Public universities in warmer provinces of Afghanistan reopened Wednesday to both female and male students for the first time since the Islamist Taliban took control of the war-torn country last August.
Witnesses said university administrations enforced gender segregation in line with directives from the Taliban government, including staggered operating hours and separated classes for boys and girls.
Bibi Hawa, a student at the state university in eastern Nangarhar province, said she was “extremely delighted” at the resumption of their education and so were other fellow female students.
“Our dead hopes have been resurrected and we will now be able to achieve our unfulfilled dreams,” Hawa told VOA in an audio message, adding they returned to a different study environment at the campus.
“There are separate classes for boys and girls. The study timings are different. Female students are required to wear all-covering black dresses and hijabs [headscarves],” Hawa said. “These changes are acceptable to us, and we have no issues with them.”
The head of the United Nations mission to Afghanistan, Deborah Lyons, praised the Taliban’s decision to permit women to resume their education.

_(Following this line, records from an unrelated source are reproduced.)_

(** The entries of [kmap] are whole pages, do not wrap around and do not overlap
    the entries before them. *)
Lemma kmap_entry before virt ps pe perm after :
  kmap = before ++ (virt, ps, pe, perm) :: after ->
  virt mod PGSIZE = 0 /\ KERNBASE <= virt /\ 0 < u32 (pe - ps) /\ u32 (pe - ps) mod PGSIZE = 0 /\
  virt + u32 (pe - ps) <= 4294967296 /\ 0 <= ps /\ ps + u32 (pe - ps) <= 4294967296 /\
  0 <= perm < 4294967296 /\
  (forall va ks, virt <= va < virt + u32 (pe - ps) -> kmap_pte (before ++ ks) va = kmap_pte ks va).
Proof.
  destruct Hsym as [Hlo Hal Hend Hhi].
  assert (Hd : v2p sym_data = sym_data - KERNBASE) by (apply v2p_eq; lia).
  assert (u32 (v2p sym_data - v2p KERNLINK) = sym_data - KERNLINK) as H1.
  { rewrite Hd. change (v2p KERNLINK) with EXTMEM. rewrite u32_small; lia. }
  assert (u32 (PHYSTOP - v2p sym_data) = PHYSTOP + KERNBASE - sym_data) as H2.
  { rewrite Hd. rewrite u32_small; lia. }
  assert (u32 (EXTMEM - 0) = EXTMEM) as H0 by done.
  assert (u32 (0 - DEVSPACE) = 4294967296 - DEVSPACE) as H3 by done.
  assert (v2p KERNLINK = EXTMEM) as Hk by done.
  unfold kmap. intros Heq.
  destruct before as [|b1 [|b2 [|b3 [|b4 [|]]]]]; simplify_eq/=;
    rewrite ?H0, ?H1, ?H2, ?H3, ?Hd, ?Hk; (split_and!; [mlia..|]);
    intros va ks Hva; simpl; rewrite ?H0, ?H1, ?H2, ?H3, ?Hd, ?Hk; zif; reflexivity.
Qed.

Lemma kmap_pte_app ks virt ps pe perm va :
  ~ (virt <= va < virt + u32 (pe - ps)) ->
  kmap_pte (ks ++ [(virt, ps, pe, perm)]) va = kmap_pte ks va.
Proof.
  intros Hn. induction ks as [|[[[v' ps'] pe'] perm'] ks IH]; simpl.
  - by zif.
  - by rewrite IH.
Qed.

(** The page tables that the mappings of the kernel need. *)
Definition kdir (i : Z) : Prop := 512 <= i < 568 \/ 1016 <= i < 1024.
Definition kdirs (m : memory) (pd : Z) : Prop := forall i, 0 <= i < 1024 -> present (pde_of m pd i) = true -> kdir i.

Lemma kdir_PDX before virt ps pe perm after va :
  kmap = before ++ (virt, ps, pe, perm) :: after -> virt <= va < virt + u32 (pe - ps) -> kdir (PDX va).
Proof.
  destruct Hsym as [Hlo Hal Hend Hhi].
  assert (Hd : v2p sym_data = sym_data - KERNBASE) by (apply v2p_eq; lia).
  assert (u32 (v2p sym_data - v2p KERNLINK) = sym_data - KERNLINK) as H1.
  { rewrite Hd. change (v2p KERNLINK) with EXTMEM. rewrite u32_small; lia. }
  assert (u32 (PHYSTOP - v2p sym_data) = PHYSTOP + KERNBASE - sym_data) as H2 by (rewrite Hd, u32_small; lia).
  assert (u32 (EXTMEM - 0) = EXTMEM) as H0 by done.
  assert (u32 (0 - DEVSPACE) = 4294967296 - DEVSPACE) as H3 by done.
  unfold kmap. intros Heq Hva. unfold kdir.
  assert (Hr : 0 <= va < 4294967296) by (destruct before as [|b1 [|b2 [|b3 [|b4 [|]]]]]; simplify_eq/=; lia).
  rewrite PDX_eq by done. destruct before as [|b1 [|b2 [|b3 [|b4 [|]]]]]; simplify_eq/=; Z.div_mod_to_equations; lia.
Qed.

(** A directory with only these has at most 64 page tables. *)
Lemma tables_bound m pd l :
  NoDup l -> kdirs m pd -> (forall p, p ∈ l -> pt_page m pd p) -> (length l <= 65)%nat.
Proof.
  intros Hd Hk Hl.
  assert (l ⊆+ pd :: (tab m pd <$> (seqZ 512 56 ++ seqZ 1016 8))) as Hsub.
  { apply NoDup_submseteq; [done|]. intros p [->|(i & Hi & Hp & ->)]%Hl; [by left|right].
    apply list_elem_of_fmap. exists i. split; [done|]. apply elem_of_app. rewrite !elem_of_seqZ.
    destruct (Hk i Hi Hp); lia. }
  apply submseteq_length in Hsub. etrans; [exact Hsub|].
  by rewrite length_cons, length_fmap, length_app, !length_seqZ.
Qed.

Lemma used_bound s s' v l l' :
  NoDup (v :: l) -> vm_ext v s l s' l' -> vm_inv s' v l' -> tables_from (k_mem s') v l l' -> kdirs (k_mem s') v ->
  (length (v :: l) <= length l' + 65)%nat.
Proof.
  intros Hd He Hi Ht Hk. destruct (ve_suffix _ _ _ _ _ He) as [used ->].
  assert (length (v :: used) <= 65)%nat as Hb.
  { apply (tables_bound (k_mem s') v).
    - rewrite app_comm_cons in Hd. by apply NoDup_app in Hd as [? _].
    - done.
    - intros p [->|Hp]%elem_of_cons; [by left|].
      destruct (Ht p) as [Hin|?]; [apply elem_of_app; by left| |done].
      apply NoDup_cons in Hd as [_ (_ & Hdis & _)%NoDup_app]. by destruct (Hdis p Hp). }
  simpl in *. rewrite length_app. lia.
Qed.

(** The directory [pd] holds exactly the mappings [ks]. *)
Definition kmapped (pd : Z) (ks : list (Z * Z * Z * Z)) (m : memory) : Prop :=
  forall va, 0 <= va < 4294967296 -> pte_of m pd va = kmap_pte ks va.

Lemma wp_kmap_entry pd before virt ps pe perm after e s l :
  kmap = before ++ (virt, ps, pe, perm) :: after ->
  vm_inv s pd l -> kmapped pd before (k_mem s) -> kdirs (k_mem s) pd ->
  wp (mappages pd virt (u32 (pe - ps)) ps perm) (fun r e' s' => e' = e /\
    exists l', vm_inv s' pd l' /\ vm_ext pd s l s' l' /\ tables_from (k_mem s') pd l l' /\ kdirs (k_mem s') pd /\
      (r = 0 /\ kmapped pd (before ++ [(virt, ps, pe, perm)]) (k_mem s') \/ r = -1 /\ l' = [])) e s.
Proof.
  intros Hk Hi Hm Hkd.
  destruct (kmap_entry _ _ _ _ _ _ Hk) as (Hal & Hlo & Hsz & Hsa & Hhi & Hps & Hpe & Hperm & Hbef).
  assert (PGROUNDDOWN virt = virt) as Hvd by (rewrite PGROUNDDOWN_eq by lia; lia).
  assert (span virt (u32 (pe - ps)) * PGSIZE = u32 (pe - ps)) as Hsp by (unfold span; mlia).
  assert (kmap_pte [] virt = 0) by done.
  eapply wp_mono; [eapply (wp_mappages _ _ _ _ _ _ _ l); try done; [lia|lia|]|].
  { rewrite Hvd, Hsp. intros va Hva. rewrite Hm by lia. rewrite <- (app_nil_r before).
    by rewrite Hbef. }
  intros r e' s' (-> & k & l' & Hi' & He & Hmap & Ht & _ & Hg & Hr). split; [done|].
  exists l'. split; [done|]. split; [done|]. split; [done|]. split.
  { intros i Hir Hp. destruct (Hg i Hir Hp) as [Hp'|(j & Hj & ->)]; [by apply Hkd|].
    rewrite Hvd. eapply kdir_PDX; [exact Hk|]. nia. }
  destruct Hr as [[-> ->]|(-> & _ & ->)]; [left|by right]. split; [done|].
  intros va Hva. rewrite Hmap, Hvd, Hsp by done.
  destruct ((virt <=? va) && (va <? virt + u32 (pe - ps))) eqn:E.
  - rewrite Hbef by lia. simpl. by rewrite E.
  - rewrite kmap_pte_app by lia. by apply Hm.
Qed.

(** The outcome of [setupkvm]: a directory with exactly the kernel's mappings, built
    from pages of the free list, or 0 when the free list was too short. *)
Definition setupkvm_post (s : kernel) (l : list Z) (r : Z) (s' : kernel) : Prop :=
  exists l', alloc_only s s' /\ free_rep s' l' /\ l' `suffix_of` l /\
    (forall a, outside a (fun p => p ∈ l) -> ld8 (k_mem s') a = ld8 (k_mem s) a) /\
    (r = 0 /\ l' = [] /\ (length l <= 65)%nat \/
     r <> 0 /\ vm_inv s' r l' /\ (forall p, pt_page (k_mem s') r p -> p ∈ l) /\
     kmapped r kmap (k_mem s') /\ (length l <= length l' + 65)%nat).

“Let’s all support the return of Afghan young female and male students to the universities across Afghanistan. Supporters can consider a range of scholarship programs and ongoing support to female and male professors,” Lyons tweeted Wednesday.
Officials and witnesses said state universities in Laghman, Kandahar, Nimroz, Farah and Helmand provinces also opened Wednesday but attendance was generally thin. No female students showed up at the university in Kandahar, the southern province known as the birthplace of the Taliban. There are around 40 public universities in Afghanistan.
Abdul Baqi Haqqani, the Taliban minister for higher education, while announcing reopening of public universities on Sunday said that universities in the colder areas, including Kabul, will reopen on February 26.
All state-run universities and secondary schools for girls were shuttered when the Taliban took over Afghanistan and banned co-education.
While boys were allowed to rejoin secondary schools in September, most schoolgirls are still waiting for permission to resume class. In mid-September, the Taliban allowed female students to resume classes in some 150 private universities under a strictly gender-segregated classroom system.
The vague measures, however, sparked domestic and international concerns the Islamist movement would again bar women from education, as happened during the previous Taliban rule from 1996 to 2001.
The Taliban have pledged to respect women’s right to education in accordance with Sharia, or Islamic law, and promised to allow all schoolgirls to return to classes in March, when the new education year begins in Afghanistan.
The international community has not yet recognized the Islamist group as the legitimate rulers of the country and made female education a key part of its demands as the Taliban seek increased foreign aid and unfreezing of billions of dollars in Afghanistan’s overseas cash reserves.
The suspension of international aid to Afghanistan after the United States and other Western countries withdrew their troops in late August has worsened a humanitarian crisis in the war-ravaged country.
Donor countries are also pressing the all-male Taliban government to rule the country through a broad-based administration and ensure women participation in public life.
On Tuesday, the radical group’s administration announced first appointments of women to leadership roles.
Taliban spokesman Zabihullah Mujahid said in a statement that Dr. Malalai Rahim was appointed as director of the specialized maternity hospital in Kabul and Dr. Aryan as director of the capital’s teaching hospital.
The move followed several days of meetings Taliban delegates held in Norway last week with U.S. and envoys from other Western governments on a range of issues, including rights of women to education and public life.